Sometimes, you just have to get away from everybody. I take some pride in the fact that I don’t think I read as many journal papers as other people. There was a period when I was working on the T cell receptor and I made a determined decision not to read a damn thing about T cell receptors because the papers were so confusing and contradictory. Some of the experiments weren’t even understandable.
I’d think, “Either I’m too stupid to understand this, or nobody knows what they’re talking about. I’m just going to sit down and figure out something logical to me, making certain assumptions and predictions, and just do it.”
Why did you have enough faith in yourself to go it alone?
Because I could make certain minimal assumptions, based on a little bit of data. I know what science is. I know how to use it.
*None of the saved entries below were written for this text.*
(** * claude-analytics: session grouping, sync, streaks, proficiency and
      achievements, embedded from the TypeScript sources.

    Conventions of the embedding.
    - A JavaScript [Date] is its epoch-millisecond value, a [Z]; the ISO-8601
      text the store keeps for a date is identified with that value
      ([toISOString] and [new Date(text)] are inverse on millisecond dates).
    - Integer-valued JavaScript numbers (counts, durations, token counters) are
      [Z] or [nat]; quantities the code computes with fractional arithmetic
      (ratios, scores) are IEEE-754 binary64 [float]s.
    - A SQLite table with a primary key is a [gmap] from the key to the row;
      a missing table is [None].
    - An optional property ([sessionId?: string]) is an [option]. *)

From Stdlib Require Import ZArith Floats.
From stdpp Require Import base option list list_numbers sorting strings pretty gmap fin_maps.

Local Open Scope Z_scope.

(** * Part I: the embedding *)

(** ** Data model (types/index.ts) *)

Module HistoryEntry.
(** [HistoryEntrySchema]: [timestamp] is a whole number of epoch
    milliseconds in the range of [Date]; [pastedContents] is kept as the list
    of its keys, the only part of it the program reads. *)
Record t : Type := mk {
  display : string;
  pastedContents : option (list string);
  timestamp : Z;
  project : string;
  sessionId : option string;
}.
End HistoryEntry.

Module Session.
Record t : Type := mk {
  sessionId : string;
  project : string;
  startTime : Z;
  endTime : Z;
  promptCount : nat;
  duration : Z;
  firstPrompt : string;
  lastPrompt : string;
}.
End Session.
If somebody shows me that I’m wrong and has some data that’ll convince me of that, then I’ll admit I’m wrong. I mean, I’ve had to do that a few times. [Laughs.] Not too often, thank goodness.
When we met five years ago, you told me about one of the big moments in your life. In your off-hours, you’d been a country musician, and once, while you were still a postdoc, you got to play with Willie Nelson. Do you still see him?
I do. If he’s playing anywhere around here, his people call me. I played with them on Austin City Limits. It was a pretty big deal — there were 70,000 people there.
The last time I played with him, it was at his ranch. He had a party, and Mavis Staples was singing with him. So we did a gospel medley with Mavis Staples and Willie’s band, and me playing the harmonica. That was fun.
I once asked you whether you’d like your tombstone to read “Jim Allison, he played with Willie,” or “He cured cancer.” Since you can now say that you’ve done both, let me ask that again.
Either one. [Laughs.] I think I would like to just have something that says that the world is a better place because I was there.